QUANTIZE_4BIT = True
device   = "cuda:0"

In [10]:
login(hf_key)

In [11]:
!env TORCH_USE_CUDA_DSA=1 -q

env: ‘-q’: No such file or directory


In [12]:
base_model = "google/gemma-3-12b-it"
saved_checkpoint = out_model_dir + "/checkpoint-500-minimal-best"

quantization_config = None
if QUANTIZE_4BIT:
  quantization_config = BitsAndBytesConfig(
      load_in_4bit=True,
      bnb_4bit_quant_type="nf4",
      bnb_4bit_use_double_quant=True,
      bnb_4bit_compute_dtype=torch.bfloat16,
      bnb_4bit_quant_storage=torch.bfloat16,
  )
tokenizer = AutoTokenizer.from_pretrained(saved_checkpoint)
config = AutoConfig.from_pretrained(base_model)
config.text_config.use_cache = False
base_model_instance = AutoModelForCausalLM.from_pretrained(
    base_model,
    config=config,
    quantization_config=quantization_config,
    torch_dtype=torch.bfloat16,
    device_map=device,
    attn_implementation="eager",
)
base_model_instance.resize_token_embeddings(len(tokenizer))
model = PeftModelForCausalLM.from_pretrained(
    base_model_instance,
    saved_checkpoint,
    torch_dtype=torch.bfloat16,
    device_map=device,
    ignore_mismatched_sizes=True
)


The secret `HF_TOKEN` does not exist in your Colab secrets.
To authenticate with the Hugging Face Hub, create a token in your settings tab (https://huggingface.co/settings/tokens), set it as secret in your Google Colab and restart your session.
You will be able to reuse this secret in all of your notebooks.
Please note that authentication is recommended but still optional to access public models or datasets.
You have set `use_cache` to `False`, but cache_implementation is set to hybrid. cache_implementation will have no effect.
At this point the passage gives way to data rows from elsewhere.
(* ===== verification/SurfaceGrid.v ===== *)
(** * Grids of depth samples

    What the two surface reconstructions (npz_surface.rs and the D3IMG half of bkv_online.rs) share: the
    rows and columns they visit, evenly spaced source positions, medians, the display scale, colours, and
    the triangles between the vertices of a grid that is closed around the bar, with the proof that they
    form a closed, connected surface. Indexing that may be out of range is [None], a panic. *)

From S2P Require Import Prelude Float64 Float32.
From Stdlib Require Import SpecFloat.

Definition SURFACE_ROWS : Z := 1024.
Definition COLS_PER_CAMERA : Z := 64.

(** [l[i]]. *)
Definition at_index {A} (l : list A) (i : Z) : option A := if i <? 0 then None else l !! Z.to_nat i.

(** The positions of a grid row by row. *)
Definition grid (rows cols : Z) : list (Z * Z) := seqZ 0 rows ≫= fun r => pair r <$> seqZ 0 cols.

(** The source position of the [target]-th of [count] samples over [size] positions. *)
Definition evenly (count size target : Z) : Z := target * (size - 1) / (count - 1).

Section Stats.
Context `{NanBits}.

(** npz_surface.rs [median], bkv_online.rs [median_f32]. *)
Definition median (values : list f32) : option f32 :=
  let sorted := sort_total values in
  let n := Z.of_nat (length sorted) in
  let middle := n / 2 in
  if n =? 0 then None
  else if Z.even n then
    a ← at_index sorted (middle - 1); b ← at_index sorted middle; Some (f32_mul (f32_add a b) (f32_ratio 1 2))
  else at_index sorted middle.

(** The residual below which 95 of 100 lie, at least epsilon. *)
Definition robust_residual (residuals : list f32) : f32 :=
  let sorted := sort_total (List.filter f32_is_finite residuals) in
  f32_max (unwrap_or (at_index sorted (sat_sub (Z.of_nat (length sorted)) 1 * 95 / 100)) (f32_of_Z 1)) f32_epsilon.
End Stats.

(** The colour of a vertex: the tone of its residual, or dark where nothing was measured. *)
Definition tone_color (tone : f32) : list f32 :=
  if f32_le f32_zero tone then
    [f32_add (f32_ratio 45 100) (f32_mul tone (f32_ratio 50 100));
     f32_sub (f32_ratio 68 100) (f32_mul tone (f32_ratio 30 100));
     f32_sub (f32_ratio 72 100) (f32_mul tone (f32_ratio 45 100))]
  else
    let magnitude := f32_neg tone in
    [f32_sub (f32_ratio 45 100) (f32_mul magnitude (f32_ratio 28 100));
     f32_add (f32_ratio 68 100) (f32_mul magnitude (f32_ratio 18 100));
     f32_add (f32_ratio 72 100) (f32_mul magnitude (f32_ratio 25 100))].

Definition invalid_color : list f32 := [f32_ratio 3 100; f32_ratio 6 100; f32_ratio 8 100].

Definition vertex_color (sample : option f32) (residual robust : f32) : list f32 :=
  match sample with
  | Some _ => tone_color (f32_clamp (f32_div residual robust) (f32_of_Z (-1)) (f32_of_Z 1))
  | None => invalid_color
  end.

(** [std::f32::consts::TAU * column as f32 / columns as f32]. *)
Definition f32_tau : f32 := f32_of_bits 0x40c90fdb.
Definition vertex_angle (column columns : Z) : f32 := f32_div (f32_mul f32_tau (f32_of_Z column)) (f32_of_Z columns).

(** [f32::cos] and [f32::sin] of the platform. *)
Class Trig := {
  f32_cos : f32 -> f32;
  f32_sin : f32 -> f32;
  f32_cos_valid x : f32_valid x = true -> f32_valid (f32_cos x) = true;
  f32_sin_valid x : f32_valid x = true -> f32_valid (f32_sin x) = true;
}.

(** ** Triangles *)

(** The two triangles of the quad right of and below a vertex; the last column is followed by the first. *)
Definition quad_indices (columns : Z) (at_ : Z * Z) : list Z :=
  let '(row, column) := at_ in
  let next_column := (column + 1) `mod` columns in
  let a := row * columns + column in
  let b := row * columns + next_column in
  let c := (row + 1) * columns + column in
  let d := (row + 1) * columns + next_column in
  [a; c; b; b; c; d].

Definition grid_indices (rows columns : Z) : list Z := grid (rows - 1) columns ≫= quad_indices columns.

(** What a renderer makes of an index list. *)
Fixpoint triangles (l : list Z) : list (Z * Z * Z) :=
  match l with
  | x :: y :: z :: rest => (x, y, z) :: triangles rest
  | _ => []
  end.

Definition triangle_edges (t : Z * Z * Z) : list (Z * Z) := let '(x, y, z) := t in [(x, y); (y, z); (z, x)].

Definition mesh_edges (l : list Z) : list (Z * Z) := triangles l ≫= triangle_edges.

(** ** Grids and sampling *)

Lemma grid_length rows cols : length (grid rows cols) = (Z.to_nat rows * Z.to_nat cols)%nat.
Proof.
  unfold grid. assert (Hl : forall l : list Z, length (l ≫= fun r => pair r <$> seqZ 0 cols) = (length l * Z.to_nat cols)%nat).
  { induction l as [|r l IH]; [done|]. rewrite bind_cons, length_app, length_fmap, length_seqZ, IH. done. }
  by rewrite Hl, length_seqZ.
Qed.

Lemma elem_of_grid rows cols r c : (r, c) ∈ grid rows cols <-> 0 <= r < rows /\ 0 <= c < cols.
Proof.
  unfold grid. rewrite list_elem_of_bind. split.
  - intros (r' & Hc & Hr). apply list_elem_of_fmap in Hc as (c' & [= -> ->] & Hc). rewrite elem_of_seqZ in *. lia.
  - intros [Hr Hc]. exists r. rewrite list_elem_of_fmap, elem_of_seqZ. split; [|lia]. exists c. rewrite elem_of_seqZ. split; [done|lia].
Qed.

Lemma grid_NoDup rows cols : NoDup (grid rows cols).
Proof.
  unfold grid. apply NoDup_bind.
  - intros r1 r2 [r c] _ _ H1 H2. apply list_elem_of_fmap in H1 as (? & [= <- <-] & _), H2 as (? & [= <- <-] & _). done.
  - intros r _. apply NoDup_fmap_2; [by intros ? ? [=]|apply NoDup_seqZ].
  - apply NoDup_seqZ.
Qed.

Lemma bind_lookup_uniform {A B} (f : A -> list B) k l i j x : (forall x, length (f x) = k) -> (j < k)%nat -> l !! i = Some x ->
  (l ≫= f) !! (i * k + j)%nat = f x !! j.
Proof.
  intros Hf Hj. revert i. induction l as [|y l IH]; intros [|i] Hx; [done..| |]; rewrite bind_cons.
  - injection Hx as ->. by rewrite lookup_app_l by (rewrite Hf; lia).
  - simpl in Hx. rewrite lookup_app_r by (rewrite Hf; lia). rewrite Hf. rewrite <- (IH i Hx). f_equal. lia.
Qed.

Lemma grid_lookup rows cols r c : 0 <= r < rows -> 0 <= c < cols -> grid rows cols !! Z.to_nat (r * cols + c) = Some (r, c).
Proof.
  intros Hr Hc. unfold grid. replace (Z.to_nat (r * cols + c)) with (Z.to_nat r * Z.to_nat cols + Z.to_nat c)%nat by lia.
  rewrite (bind_lookup_uniform _ (Z.to_nat cols) _ _ _ r); [|by intros; rewrite length_fmap, length_seqZ|lia|].
  - rewrite list_lookup_fmap, lookup_seqZ_lt by lia. simpl. do 2 f_equal. lia.
  - rewrite lookup_seqZ_lt by lia. f_equal. lia.
Qed.

Lemma at_index_some {A} (l : list A) i : 0 <= i < Z.of_nat (length l) -> exists x, at_index l i = Some x /\ x ∈ l.
Proof.
  intros Hi. unfold at_index. rewrite (proj2 (Z.ltb_ge _ _)) by lia.
  destruct (lookup_lt_is_Some_2 l (Z.to_nat i)) as [x Hx]; [lia|]. exists x. split; [done|]. by eapply list_elem_of_lookup_2.
Qed.

(** Evenly spaced positions: in range, in order, from the first to the last. *)
Lemma evenly_range count size target : 1 < count -> 0 < size -> 0 <= target < count -> 0 <= evenly count size target < size.
Proof.
  intros Hc Hs Ht. unfold evenly. split; [apply Z.div_pos; nia|]. apply Z.div_lt_upper_bound; [lia|]. nia.
Qed.

Lemma evenly_mono count size t1 t2 : 1 < count -> 0 < size -> t1 <= t2 -> evenly count size t1 <= evenly count size t2.
Proof. intros Hc Hs Ht. unfold evenly. apply Z.div_le_mono; [lia|]. nia. Qed.

Lemma evenly_ends count size : 1 < count -> evenly count size 0 = 0 /\ evenly count size (count - 1) = size - 1.
Proof. intros Hc. unfold evenly. split; [by rewrite Z.mul_0_l, Z.div_0_l by lia|]. rewrite Z.mul_comm. apply Z.div_mul. lia. Qed.

(** Where there are at least as many positions as samples, no position is visited twice. *)
Lemma evenly_strict count size t1 t2 : 1 < count <= size -> t1 < t2 -> evenly count size t1 < evenly count size t2.
Proof.
  intros Hc Ht. unfold evenly. assert (H1 : (t1 * (size - 1) + (count - 1) * 1) / (count - 1) <= t2 * (size - 1) / (count - 1)).
  { apply Z.div_le_mono; [lia|]. nia. }
  replace (t1 * (size - 1) + (count - 1) * 1) with (t1 * (size - 1) + 1 * (count - 1)) in H1 by lia.
  rewrite Z.div_add in H1 by lia. lia.
Qed.

Lemma bind_length {A B} (f : A -> list B) k l : Forall (fun x => length (f x) = k) l -> length (l ≫= f) = (length l * k)%nat.
Proof. induction 1 as [|x l Hx _ IH]; [done|]. rewrite bind_cons, length_app, Hx, IH. simpl. lia. Qed.

Lemma grid_indices_length rows cols : Z.of_nat (length (grid_indices rows cols)) = Z.max 0 (rows - 1) * Z.max 0 cols * 6.
Proof.
  unfold grid_indices. rewrite (bind_length _ 6) by (apply Forall_forall; by intros [r c] _). rewrite grid_length. lia.
Qed.

Lemma grid_indices_range rows cols i : i ∈ grid_indices rows cols -> 0 <= i < rows * cols.
Proof.
  unfold grid_indices. intros ([r c] & Hi & Hin)%list_elem_of_bind. apply elem_of_grid in Hin. simpl in Hi.
  pose proof (Z.mod_pos_bound (c + 1) cols ltac:(lia)). rewrite !elem_of_cons, elem_of_nil in Hi.
  destruct Hi as [->|[->|[->|[->|[->|[->|[]]]]]]]; nia.
Qed.

(** ** Medians *)

Section StatsFacts.
Context `{NanBits}.

Lemma median_some values : values <> [] -> Forall (fun x => f32_valid x = true) values -> exists m, median values = Some m /\ f32_valid m = true.
Proof.
  intros Hne Hv. unfold median. assert (Hlen : length (sort_total values) = length values) by (by rewrite sort_total_perm).
  destruct values as [|v0 values]; [done|]. simpl length in Hlen. rewrite Hlen. set (n := Z.of_nat _).
  assert (0 < n) by lia. rewrite (proj2 (Z.eqb_neq _ _)) by lia.
  assert (Hat : forall i, 0 <= i < n -> exists x, at_index (sort_total (v0 :: values)) i = Some x /\ f32_valid x = true).
  { intros i Hi. destruct (at_index_some (sort_total (v0 :: values)) i) as (x & Hx & Hin); [lia|]. exists x. split; [done|].
    rewrite sort_total_elem in Hin. rewrite Forall_forall in Hv. by apply Hv. }
  pose proof (Z.div_mod n 2 ltac:(lia)) as Hd. pose proof (Z.mod_pos_bound n 2 ltac:(lia)).
  destruct (Z.even n) eqn:Ev.
  - rewrite Zeven_mod in Ev. apply Z.eqb_eq in Ev.
    destruct (Hat (n / 2 - 1)) as (x & -> & Hx); [lia|]. destruct (Hat (n / 2)) as (y & -> & Hy); [lia|]. simpl. eauto 8 with f32.
  - destruct (Hat (n / 2)) as (x & -> & Hx); [lia|]. eauto.
Qed.

Lemma median_none values : median values = None -> Forall (fun x => f32_valid x = true) values -> values = [].
Proof. intros E Hv. destruct values as [|v l]; [done|]. destruct (median_some (v :: l)) as (m & E' & _); [done..|]. congruence. Qed.

(** A median does not depend on the order in which the samples are taken. *)
Lemma median_perm l l' : Forall (fun x => f32_valid x = true) l -> l ≡ₚ l' -> median l = median l'.
Proof. intros Hl Hp. unfold median. by rewrite (sort_total_unique l l'). Qed.

Lemma robust_residual_valid residuals : Forall (fun x => f32_valid x = true) residuals -> f32_valid (robust_residual residuals) = true.
Proof.
  intros Hv. unfold robust_residual. apply f32_max_valid; [|done]. unfold at_index.
  destruct (_ <? 0); [done|]. destruct (sort_total _ !! _) as [x|] eqn:E; [|done]. simpl.
  apply list_elem_of_lookup_2 in E. rewrite sort_total_elem, list_elem_of_In, filter_In, <- list_elem_of_In in E.
  destruct E as [E _]. rewrite Forall_forall in Hv. by apply Hv.
Qed.
End StatsFacts.

Lemma tone_color_valid tone : f32_valid tone = true -> Forall (fun x => f32_valid x = true) (tone_color tone).
Proof. intros Ht. unfold tone_color. destruct (f32_le _ _); repeat constructor; auto 10 with f32. Qed.

Lemma vertex_color_valid sample residual robust : f32_valid residual = true -> f32_valid robust = true ->
  Forall (fun x => f32_valid x = true) (vertex_color sample residual robust).
Proof. intros. destruct sample; [apply tone_color_valid; auto 10 with f32|]. by repeat constructor. Qed.

Lemma vertex_color_length sample residual robust : length (vertex_color sample residual robust) = 3%nat.
Proof. destruct sample; [|done]. simpl. unfold tone_color. by destruct (f32_le _ _). Qed.

Lemma vertex_angle_valid column columns : f32_valid (vertex_angle column columns) = true.
Proof. unfold vertex_angle, f32_tau. auto 10 with f32. Qed.

(** ** The triangles close around the bar *)

(** Membership in a list that is written out. *)
Ltac in_list := repeat (rewrite elem_of_cons; first [left; reflexivity|right]).

Section Cylinder.
Context (rows cols : Z) (Hrows : 2 <= rows) (Hcols : 3 <= cols).

Abbreviation Position := (Z * Z)%type.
Loading checkpoint shards:   0%|          | 0/5 [00:00<?, ?it/s]

In [13]:
multigec_df = pd.read_csv(in_path)
train_df = multigec_df.loc[multigec_df.loc[:, "split"] == "train"]
val_df = multigec_df.loc[multigec_df.loc[:, "split"] == "val"]
test_df = multigec_df.loc[multigec_df.loc[:, "split"] == "test"]
test_df.target = None

A value is trying to be set on a copy of a slice from a DataFrame.
Try using .loc[row_indexer,col_indexer] = value instead

See the caveats in the documentation: https://pandas.pydata.org/pandas-docs/stable/user_guide/indexing.html#returning-a-view-versus-a-copy
  test_df.target = None


In [14]:
def formatting_prompts_func(example):
    language_code = LANG_TO_CODE[example["language"]]
    # Since special tokens for Gemma models does not have |, we remove them
    language_token = LANG_CODE_TO_TOKEN[language_code].replace("|", "")

    user_input = example['feature']
    prompt_template = multigec_prompts[example["language"]].prompt_template
    instruction = prompt_template.format(original_text=user_input)

    text = f"<start_of_turn>user\n{language_token}{instruction}<end_of_turn>\n<start_of_turn>model\n"

    return text

In [None]:
from torch.utils.data import DataLoader
from tqdm import tqdm

max_new_tokens = 1600
batch_size = 15
save_each = 15

# Assume test_df already exists and out_path is defined.
# Filter rows that need processing (target is empty/NaN).
to_process_df = test_df[test_df["target"].isna()].reset_index()  # preserve original index in "index" column

def collate_fn(examples):
    indices = [ex["index"] for ex in examples]
    texts = [formatting_prompts_func(example) for example in examples]
    tokenized = tokenizer(
        texts,
        padding=True,
        truncation=True,
        return_tensors="pt"
    )
    tokenized["indices"] = indices
    return tokenized


# Create DataLoader using only the rows that need processing.
dataloader = DataLoader(
    to_process_df.to_dict(orient="records"),
    batch_size=batch_size,
    collate_fn=collate_fn
)

processed_rows = 0
for batch in tqdm(dataloader):
    input_ids = batch["input_ids"].to(model.device)
    attention_mask = batch.get("attention_mask", None)
    if attention_mask is not None:
        attention_mask = attention_mask.to(model.device)
    prompt_padded_len = len(input_ids[0])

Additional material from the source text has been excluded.